[Opening Provided records section]

(* ===== verification/PacketClaims.v ===== *)
(** * PacketClaims: what the packet lanes promise

    The theorems of [PacketStream] at the two carriers: [Peer] is the direct
    terminal carrier ([PeerPackets]), [Attachment] the attachment carrier
    ([AttachmentPackets]). *)
From S2P Require Export PacketStream.
From S2P Require PeerPackets AttachmentPackets.
Import (hints) PeerPackets AttachmentPackets.

(** ** The terminal carrier *)

Module Peer.
Import PeerPackets.

Lemma peer_lane_works {Q S Q' S' : Type} `{PacketQuotaLaws Q S} `{PacketQuota Q' S'}
    lane (q : Q) (q' : Q') (s : S) (s' : S') :
  quota_ok s -> held q s = 0 ->
  delivers frame MAX TERMINAL_PEER_PACKET_STALL_MS (peer_room lane q)
    (s', queue_new lane q') (s, assembler_new lane q).
Proof.
  intros Hok Hheld.
  exact (lane_delivers frame MAX (for_lane lane) TERMINAL_PEER_PACKET_STALL_MS
           (SenderLaws0 := peer_sender_laws lane) (ReceiverLaws0 := peer_receiver_laws lane q) eq_refl
           (s', queue_new lane q') (s, assembler_new lane q)
           ltac:(by repeat constructor) ltac:(by repeat split)).
Qed.

Lemma peer_assembler_takes {Q S : Type} `{PacketQuotaLaws Q S} lane (q : Q) (s : S) :
  quota_ok s ->
  takes_exact frame MAX (for_lane lane) (fun st => held q st.1) (fun st => negb (is_closed st.2))
    (s, assembler_new lane q).
Proof.
  intros Hok.
  apply (takes_exact_intro frame MAX (for_lane lane)
           (CarefulReceiver0 := peer_careful lane q (held q s) (held_nonneg q s Hok)) _ _ (held q s)).
  - cbn. repeat split; try done. lia.
  - intros [s1 a] id part total (_ & _ & Hc & _ & _ & _ & Hh & Hp). cbn. unfold is_closed.
    rewrite Hc, Hh. split; [done|]. destruct (as_partial a) as [p|]; cbn in *.
    + destruct Hp as (? & ? & -> & ? & ? & _). cbn. rewrite bool_decide_false; [done|].
      intros ->. rewrite len_nil in *. lia.
    + subst. by rewrite bool_decide_true.
  - intros [s1 a] (Hc & _ & _ & Hh). cbn. unfold is_closed. by rewrite Hc.
Qed.
End Peer.

(** ** The attachment carrier *)

Module Attachment.
Import AttachmentPackets.

Section Lane.
Context {Q S Q' S' : Type} `{!AttachmentTransferPacketQuota Q S} `{!AttachmentTransferPacketQuota Q' S'}.
Context `{!PacketQuotaLaws (Q * AttachmentTransferPacketDirection) S}.

Lemma attachment_lane_works direction direction' (q : Q) (q' : Q') (s : S) (s' : S') :
  quota_ok s -> held_in direction q s = 0 ->
  delivers frame MAX PACKET_STALL_MS (attachment_room direction q)
    (s', queue_new direction' q') (s, assembler_new direction q).
Proof.
  intros Hok Hheld.
  exact (lane_delivers frame MAX CAP PACKET_STALL_MS
           (SenderLaws0 := attachment_sender_laws) (ReceiverLaws0 := attachment_receiver_laws direction q)
           eq_refl (s', queue_new direction' q') (s, assembler_new direction q)
           ltac:(by repeat constructor) ltac:(by repeat split)).
Qed.

Lemma attachment_assembler_takes direction (q : Q) (s : S) :
  quota_ok s ->
  takes_exact frame MAX CAP (fun st => held_in direction q st.1) (fun st => negb (is_closed st.2))
    (s, assembler_new direction q).
Proof.
  intros Hok.
  apply (takes_exact_intro frame MAX CAP
           (CarefulReceiver0 := attachment_careful direction q (held_in direction q s)
                                  (held_nonneg (q, direction) s Hok)) _ _ (held_in direction q s)).
  - cbn. repeat split; try done. lia.
  - intros [s1 a] id part total (_ & _ & Hc & _ & _ & _ & Hh & Hp). cbn. unfold is_closed.
    rewrite Hc, Hh. split; [done|]. destruct (as_partial a) as [p|]; cbn in *.
    + destruct Hp as (? & -> & ? & _). cbn. rewrite bool_decide_false; [done|].
      intros ->. unfold len in *. cbn in *. lia.
    + subst. by rewrite bool_decide_true.
  - intros [s1 a] (Hc & _ & _ & Hh). cbn. unfold is_closed. by rewrite Hc.
Qed.
End Lane.
End Attachment.

(** ** The claims of both carriers *)

(** Two packets of each carrier, on quotas that count. *)
#[local] Instance counted_both : AttachmentPackets.AttachmentTransferPacketQuota Z Counter := {|
  AttachmentPackets.quota_reserve limit _ n s := if s + n <=? limit then (s + n, true) else (s, false);
  AttachmentPackets.quota_release _ _ n s := s - n;
|}.

#[local, program] Instance counted_both_laws :
    PacketQuotaLaws (Z * AttachmentPackets.AttachmentTransferPacketDirection) Counter := {|
  quota_ok s := 0 <= s;
  held _ s := s;
|}.
Next Obligation. done. Qed.
Next Obligation. cbn. intros [q d] n s s' granted Hs Hn E. cbn in E. destruct (s + n <=? q); simplify_eq; lia. Qed.
Next Obligation. cbn. lia. Qed.

Definition long_message : list byte := repeat Byte.x2a (Z.to_nat 17000).
Definition two_packets : list SendOp := [Offer long_message true; Look true; Transmit true; Transmit true].

(** Packets that arrive at one time. *)
Definition arrive (packets : list (list byte)) : list Arrival :=
  map (fun packet => mkArrival packet 5 true) packets.

(** What to evaluate of the two halves: both packets sent and taken. *)
Definition carry_check {Tx Rx E E' : Type} `{!Sender Tx E} `{!Receiver Rx E'} (tx : Tx) (rx : Rx) : bool :=
  match send_run tx (mkSendLog [] []) two_packets with
  | Some (tx, log) =>
      sd_drained tx && (len (concat (taken log)) =? 17000) &&
      match receive rx (arrive (sent log)) with
      | Some (_, rs) => forallb is_ok rs && (length rs =? 2)%nat
      | None => false
      end
  | None => false
  end.

Lemma carry_ok {Tx Rx E E' : Type} `{!Sender Tx E} `{!Receiver Rx E'} frame max_payload stall roomy
    (tx : Tx) (rx : Rx) :
  delivers frame max_payload stall roomy tx rx -> carry_check tx rx = true ->
  exists tx' log rx' rs, send_run tx (mkSendLog [] []) two_packets = Some (tx', log) /\
    receive rx (arrive (sent log)) = Some (rx', rs) /\
    length rs = 2%nat /\ len (concat (taken log)) = 17000 /\ delivered rs = taken log.
Proof.
  intros H Hcheck. unfold carry_check in Hcheck.
  destruct (send_run tx _ two_packets) as [[tx' log]|] eqn:Hrun; [|done].
  rewrite !andb_true_iff in Hcheck. destruct Hcheck as ((Hdr & Hlen) & Hrec).
  destruct (H two_packets (arrive (sent log)) 0) as (tx1 & log1 & Hrun1 & Hrecv & _).
  rewrite Hrun in Hrun1. simplify_eq.
  assert (Hsent : map ar_packet (arrive (sent log1)) = sent log1)
    by (unfold arrive; rewrite map_map; apply map_id).
  destruct Hrecv as (rx' & rs & Hrx & _ & Hall & _); [by rewrite Hsent|].
  rewrite Hrx in Hrec. apply andb_true_iff in Hrec as [Hok Hn].
  exists tx1, log1, rx', rs. split_and!; [done|done|by apply Nat.eqb_eq|by apply Z.eqb_eq|].
  apply Hall; [|done|done]. rewrite List.Forall_forall. by rewrite forallb_forall in Hok.
Qed.

(** C21: A packet lane is an ordered channel, for the terminal carrier's three lanes
    and for the attachment carrier, whatever their quotas.  However a fresh queue
    is used (messages offered, packets looked at and sent, the lane cleared and
    reset) no operation panics; if what its peer receives is a prefix of the
    packets sent since the lane was opened, the peer's assembler hands over, whole
    and in order, a prefix of the messages taken since then.  It hands over all of
    them when the queue is drained and it refused none of the packets sent; it
    refuses none while its quota has room for a message, its memory is granted and
    the packets come less than the stall bound apart.  An open queue is drained by
    as many transmissions as packets are left to send. *)
Theorem packet_lanes_deliver :
  (forall (Q S Q' S' : Type) (rq : PacketQuota Q S) (laws : PacketQuotaLaws Q S) (tq : PacketQuota Q' S')
     (lane : PeerPackets.TerminalPeerPacketLane) (q : Q) (q' : Q') (s : S) (s' : S'),
   quota_ok s -> held q s = 0 ->
   delivers PeerPackets.frame PeerPackets.TERMINAL_PEER_PACKET_MAX_PAYLOAD_BYTES
     PeerPackets.TERMINAL_PEER_PACKET_STALL_MS (PeerPackets.peer_room lane q)
     (s', PeerPackets.queue_new lane q') (s, PeerPackets.assembler_new lane q)) /\
  (forall (Q S Q' S' : Type) (rq : AttachmentPackets.AttachmentTransferPacketQuota Q S)
     (laws : PacketQuotaLaws (Q * AttachmentPackets.AttachmentTransferPacketDirection) S)
     (tq : AttachmentPackets.AttachmentTransferPacketQuota Q' S')
     (direction direction' : AttachmentPackets.AttachmentTransferPacketDirection)
     (q : Q) (q' : Q') (s : S) (s' : S'),
   quota_ok s -> held (q, direction) s = 0 ->
   delivers AttachmentPackets.frame AttachmentPackets.PACKET_MAX_PAYLOAD_BYTES
     AttachmentPackets.PACKET_STALL_MS (AttachmentPackets.attachment_room direction q)
     (s', AttachmentPackets.queue_new direction' q') (s, AttachmentPackets.assembler_new direction q)).
Proof.
  split; intros.
  - by apply Peer.peer_lane_works.
  - by apply Attachment.attachment_lane_works.
Qed.

(** C22: Whatever packets an assembler is given, in whatever order and at whatever
    times, it answers every one, takes a first part of them and refuses the rest.
    What it takes is exactly whole messages in order, numbered from 1, each cut
    anywhere into fragments no longer than a packet carries, then perhaps a part
    of one more; it hands over just the whole messages, each of 1 byte to the
    bound of its lane; it is open if and only if it refused nothing; and its quota is
    charged the whole length of the message it holds a part of, and nothing when
    it holds none or has refused a packet.  Nothing forged, reordered, repeated,
    overlapping or late is taken for a message. *)
Theorem assemblers_take_exactly :
  (forall (Q S : Type) (rq : PacketQuota Q S) (laws : PacketQuotaLaws Q S)
     (lane : PeerPackets.TerminalPeerPacketLane) (q : Q) (s : S),
   quota_ok s ->
   takes_exact PeerPackets.frame PeerPackets.TERMINAL_PEER_PACKET_MAX_PAYLOAD_BYTES (PeerPackets.for_lane lane)
     (fun st => held q st.1) (fun st => negb (PeerPackets.is_closed st.2))
     (s, PeerPackets.assembler_new lane q)) /\
  (forall (Q S : Type) (rq : AttachmentPackets.AttachmentTransferPacketQuota Q S)
     (laws : PacketQuotaLaws (Q * AttachmentPackets.AttachmentTransferPacketDirection) S)
     (direction : AttachmentPackets.AttachmentTransferPacketDirection) (q : Q) (s : S),
   quota_ok s ->
   takes_exact AttachmentPackets.frame AttachmentPackets.PACKET_MAX_PAYLOAD_BYTES
     AttachmentPackets.PACKET_LOGICAL_FRAME_MAX_BYTES
     (fun st => held (q, direction) st.1) (fun st => negb (AttachmentPackets.is_closed st.2))
     (s, AttachmentPackets.assembler_new direction q)).
Proof.
  split; intros.
  - by apply Peer.peer_assembler_takes.
  - by apply Attachment.attachment_assembler_takes.
Qed.

Lemma packet_lanes_deliver_witness :
  (exists tx log rx rs,
     send_run (0, PeerPackets.queue_new PeerPackets.Terminal 20000) (mkSendLog [] []) two_packets = Some (tx, log) /\
     receive (0, PeerPackets.assembler_new PeerPackets.Terminal 20000) (arrive (sent log)) = Some (rx, rs) /\
     length rs = 2%nat /\ len (concat (taken log)) = 17000 /\ delivered rs = taken log) /\
  (exists tx log rx rs,
     send_run (0, AttachmentPackets.queue_new AttachmentPackets.Outgoing 20000) (mkSendLog [] []) two_packets =
       Some (tx, log) /\
     receive (0, AttachmentPackets.assembler_new AttachmentPackets.Incoming 20000) (arrive (sent log)) = Some (rx, rs) /\
     length rs = 2%nat /\ len (concat (taken log)) = 17000 /\ delivered rs = taken log).
Proof.
  destruct packet_lanes_deliver as [Hpeer Hattachment]. split.
  - eapply (carry_ok PeerPackets.frame PeerPackets.TERMINAL_PEER_PACKET_MAX_PAYLOAD_BYTES
              PeerPackets.TERMINAL_PEER_PACKET_STALL_MS); [|by vm_compute].
    by apply (Hpeer Z Counter Z Counter counter_quota counter_laws counter_quota PeerPackets.Terminal).
  - eapply (carry_ok AttachmentPackets.frame AttachmentPackets.PACKET_MAX_PAYLOAD_BYTES
              AttachmentPackets.PACKET_STALL_MS); [|by vm_compute].
    by apply (Hattachment Z Counter Z Counter counted_both counted_both_laws counted_both
                AttachmentPackets.Incoming AttachmentPackets.Outgoing).
Defined.

(** A good packet, then the same again: the first is taken, the second refused. *)
Definition twice (packet : list byte) : list Arrival := [mkArrival packet 0 true; mkArrival packet 1 true].

Lemma refuse_ok {St E : Type} `{!Receiver St E} frame max_payload cap charge open (st : St) packet :
  takes_exact frame max_payload cap charge open st ->
  match receive st (twice packet) with
  | Some (st', rs) => bool_decide (map is_ok rs = [true; false]) && negb (open st')
  | None => false
  end = true ->
  exists st' rs, receive st (twice packet) = Some (st', rs) /\
    map is_ok rs = [true; false] /\ open st' = false /\ charge st' = charge st.
Proof.
  intros H Hcheck.
  destruct (H (twice packet)) as (st' & rs & good & bad & Hrec & _ & _ & part & total & _ & Hopen & Hcharge).
  rewrite Hrec in Hcheck |- *. apply andb_true_iff in Hcheck as [Hrs Hclosed].
  apply bool_decide_eq_true in Hrs. apply negb_true_iff in Hclosed.
  rewrite Hclosed in Hopen. symmetry in Hopen. apply bool_decide_eq_false in Hopen.
  rewrite bool_decide_eq_false_2 in Hcharge by naive_solver. exists st', rs. split_and!; done || lia.
Qed.

Lemma assemblers_take_exactly_witness :
  (exists st rs, receive (0, PeerPackets.assembler_new PeerPackets.History 100)
       (twice (PeerPackets.frame 1 2 0 [Byte.x61; Byte.x62])) = Some (st, rs) /\
     map is_ok rs = [true; false] /\ negb (PeerPackets.is_closed st.2) = false /\ st.1 = 0) /\
  (exists st rs, receive (0, AttachmentPackets.assembler_new AttachmentPackets.Incoming 100)
       (twice (AttachmentPackets.frame 1 2 0 [Byte.x61; Byte.x62])) = Some (st, rs) /\
     map is_ok rs = [true; false] /\ negb (AttachmentPackets.is_closed st.2) = false /\ st.1 = 0).
Proof.
  destruct assemblers_take_exactly as [Hpeer Hattachment]. split.
  - pose proof (Hpeer Z Counter counter_quota counter_laws PeerPackets.History 100 0 ltac:(done)) as H.
    refine (refuse_ok _ _ _ _ (fun st => negb (PeerPackets.is_closed st.2)) _ _ H _). by vm_compute.
  - pose proof (Hattachment Z Counter counted_both counted_both_laws AttachmentPackets.Incoming 100 0 ltac:(done)) as H.
    refine (refuse_ok _ _ _ _ (fun st => negb (AttachmentPackets.is_closed st.2)) _ _ H _). by vm_compute.
Defined.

[Closing Provided records section]

- Task item: Write only the number of lines above that contain "refused".

- Response area: 4